47.We agree with those observations. Warnick J went on to consider each of these observations, recognising (at [74]) that once a court refrains from applying the rule as a preliminary matter and embarks upon a hearing the rule should not necessarily be cast aside although its force might be diminished. Importantly, Warnick J made the point that the implication should be avoided that if the rule is applied as a preliminary matter the parenting application is not dealt with on the merits. In particular, he noted that the “paramountcy principle” still applies to the decision to dismiss an application to vary (s 60CA of the Family Law Act 1975 (Cth); see also Newling & Mole (1987) FLC 91-856; F & N (1987) FLC 91-813; McEnearny (supra)). We agree with the conclusion reached by Warnick J (at [81]) that:
…when the threshold question described in Rice and Asplund is determined as a preliminary matter, it remains a determination “on the merits”. Where an application is dismissed at a preliminary stage, it is not dismissed for some technical reason, such as the failure of a party to appear or some lack of compliance with form and procedure but rather because, assuming the evidence of the applicant is accepted, there is an insufficient change of circumstance shown to justify embarking on a hearing. Though sometimes unstated, the underlying conclusion will or ought be that the interests of the child in not being the subject of further litigation is more powerfully in the child’s welfare than to allow the application to continue.
48.In summary, the best interests issue arises because there are so many changes in the lives of families that the changed circumstances that will permissibly allow re-litigation of a decision must be circumscribed, otherwise there would exist in some cases the spectre of endless litigation finalising only when the child attains 18 years of age and the courts no longer have jurisdiction.
49.However, even that simple formulation must be subservient to the nature of the application itself. This is the genesis of the “rule” in Rice & Asplund and as Warnick J says it is founded on the notion that continuous litigation over the child or children is not generally in their interests. It is usually hoped that the determination of a controversy concerning children by a court will result in at least a reasonable period of stability of those arrangements and freedom from the stressful and conflictual effects of litigation on both parents and children. In addition, recent research demonstrates that conflict between parties is itself harmful to children.[16]
50.Nevertheless, there are significant changes that occur and which do require a court to reconsider decisions previously made. Whether in a particular case a court should be willing to embark upon another hearing concerning the child and parent, or whether to do so would itself be demonstrably contrary to the best interests of the child, is a decision to be made in each particular case. How is that decision to be made? The court must look at:
1. The past circumstances, including the reasons for the decision and the evidence upon which it was based.
2. Whether there is a likelihood of orders being varied in a significant way, as a result of a new hearing.
3. If there is such a likelihood, the nature of the likely changes must be weighed against the potential detriment to the child or children caused by the litigation itself. Thus, for example, small changes may not have sufficient benefit to compensate for the disruption caused by significant re-litigation.
[16] See for example Jennifer McIntosh ‘Enduring conflict in parental separation: Pathways of impact on child development’ (2003) 9 Journal of Family Studies 63 and Jennifer McIntosh and Richard Chisholm ‘Cautionary notes on the shared care of children in conflicted parental separation’ (2008) 14 Journal of Family Studies 37.
The hearing and subsequent determination that the mother be entitled to temporarily relocate the children to Brisbane in 2008 was, in part, based upon the mother obtaining work in Queensland on a limited contract and in circumstances where she proposed to return to Tasmania and obtain employment in that State. She was clearly expecting her parents to assist her temporarily in Queensland and then be available to continue their assistance and support in Tasmania from December 2009 onwards. The mother also had concerns in relation to the reliability of the father’s child support payments and there were underlying problems with regard to trust and communication between the parents.

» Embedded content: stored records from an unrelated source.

(** *** What [saveGeneration] and [importData] leave in the store *)

Lemma saveGeneration_store env user data w :
  store (UseIndexDB.saveGeneration env user data w).2 = store w ∨
  ∃ g, id g = generated_id env w ∧
       store (UseIndexDB.saveGeneration env user data w).2
       = <[generated_id env w := g]> (store w).
Proof.
  destruct user as [uid |]; [| by left].
  unfold UseIndexDB.saveGeneration, saveGeneration.
  destruct (usable_dec w) as [Hu | Hu].
  - rewrite with_db by done. right. eexists. split; last reflexivity.
    reflexivity.
  - rewrite without_db by done. by left.
Qed.

Lemma import_loop_run data : ∀ n w,
  import_loop data n w
  = (Ok (n + length data)%nat,
     set_store (put_all (store w) data) w).
Proof.
  induction data as [| item data IH]; intros n w; simpl.
  - rewrite Nat.add_0_r. by destruct w.
  - erewrite bind_ok by reflexivity. rewrite IH. simpl.
    by rewrite Nat.add_succ_r.
Qed.

Lemma importData_usable data w :
  usable w →
  importData data w
  = (Ok (length data),
     set_store (put_all (store w) data) (set_db true w)).
Proof.
  intros Hu. unfold importData. rewrite with_db, try_rethrow by done.
  by rewrite import_loop_run.
Qed.

Lemma importData_store data w :
  store (importData data w).2
  = put_all (store w) data
  ∨ store (importData data w).2 = store w.
Proof.
  destruct (usable_dec w) as [Hu | Hu].
  - left. by rewrite importData_usable.
  - right. unfold importData. by rewrite without_db.
Qed.

Section Evolution.
Context (R : IndexedDBGeneration → IndexedDBGeneration → Prop).
Hypothesis R_refl : ∀ g, R g g.
Hypothesis R_trans : ∀ a b c, R a b → R b c → R a c.
Hypothesis R_synced : ∀ g d now, R g (spread g (synced_fields d) now).
Hypothesis R_failed :
  ∀ g d now, R g (spread g (failed_fields (JS.add1 (attempts g)) d) now).
Hypothesis R_favorite : ∀ g b now, R g (spread g (favorite_fields b) now).
Hypothesis R_tags : ∀ g ts now, R g (spread g (tags_fields ts) now).

Lemma advances_refl s : advances R s s.
Proof. intros k g H. eauto. Qed.

Lemma advances_trans s1 s2 s3 :
  advances R s1 s2 → advances R s2 s3 → advances R s1 s3.
Proof.
  intros H12 H23 k g H. destruct (H12 k g H) as (g2 & H2 & Hr2).
  destruct (H23 k g2 H2) as (g3 & H3 & Hr3). eauto.
Qed.

(** One record rewritten in place. *)
Lemma advances_insert s i e e' :
  s !! i = Some e → R e e' → advances R s (<[i := e']> s).
Proof.
  intros He Hr k g H. destruct (decide (i = k)) as [<- | Hne].
  - rewrite lookup_insert_eq. rewrite He in H. injection H as <-. eauto.
  - rewrite lookup_insert_ne by done. eauto.
Qed.

(** An update whose fields keep the id and move the record at [i]
    along [R]. *)
Lemma updateGeneration_advances env i u w :
  keyed (store w) →
  no_other_id i u →
  (∀ e now, store w !! i = Some e → R e (spread e u now)) →
  keyed (store (updateGeneration env i u w).2) ∧
  advances R (store w) (store (updateGeneration env i u w).2).
Proof.
  intros Hk Hid Hr. destruct (usable_dec w) as [Hu | Hu].
  - destruct (store w !! i) as [e |] eqn:He.
    + destruct (decide (p_id u = Some None)) as [Hno | Hno].
      { rewrite (updateGeneration_no_key env i u w e) by done. simpl.
        split; [done | apply advances_refl]. }
      rewrite (updateGeneration_found env i u w e) by done.
      cbv zeta. unfold snd, set_store, store at 1 3.
      assert (id (spread e u (DateObj (clock env (ticks w)))) = i) as Hi.
      { simpl. destruct Hid as [H | [H | H]]; [| done |]; rewrite H; simpl;
          [by apply Hk | done]. }
      rewrite Hi. split; [by apply keyed_insert |].
      apply advances_insert with e; [done |]. by apply Hr.
    + rewrite updateGeneration_missing by done. simpl.
      split; [done | apply advances_refl].
  - rewrite updateGeneration_unusable by done. simpl.
    split; [done | apply advances_refl].
Qed.

Lemma markAsSynced_advances env i w :
  keyed (store w) →
  keyed (store (markAsSynced env i w).2) ∧
  advances R (store w) (store (markAsSynced env i w).2).
Proof.
  intros Hk. unfold markAsSynced. destruct (usable_dec w) as [Hu | Hu].
  - rewrite with_db, try_rethrow by done.
    erewrite bind_ok by reflexivity.
    apply (updateGeneration_advances env i _ (tick (set_db true w)));
      [done | by left |].
    intros e now _. apply R_synced.
  - rewrite without_db by done. simpl. split; [done | apply advances_refl].
Qed.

Since that time there have been significant factors impacting upon the mother and consequently the children. The first is the illness of her father. This was not known nor was it anticipated. The second is the illness of the mother’s sister who has needed treatment for melanomas and these tumours may represent a continuing issue for her. The consequence of these unforseen events have been that the children’s maternal grandparents are committed to moving to Queensland. I accept the evidence of the maternal grandfather that his own health (including the consequential need to escape the cold weather in Tasmania) is his first priority and being of assistance to his daughter BL as being his second priority. This change means that the mother will not have the degree of support in Tasmania that she had hoped for and anticipated in 2008.
The mother’s move to Queensland provided her with a sense of purpose and satisfaction to her both in terms of her employment and in terms of her values in herself. I am satisfied that the mother would be sad (although she would cope) if she was required to move back to Tasmania. The mother is settled in Brisbane and has a job which meets her needs financially, professionally and in terms of working hours that allow her to better parent the children.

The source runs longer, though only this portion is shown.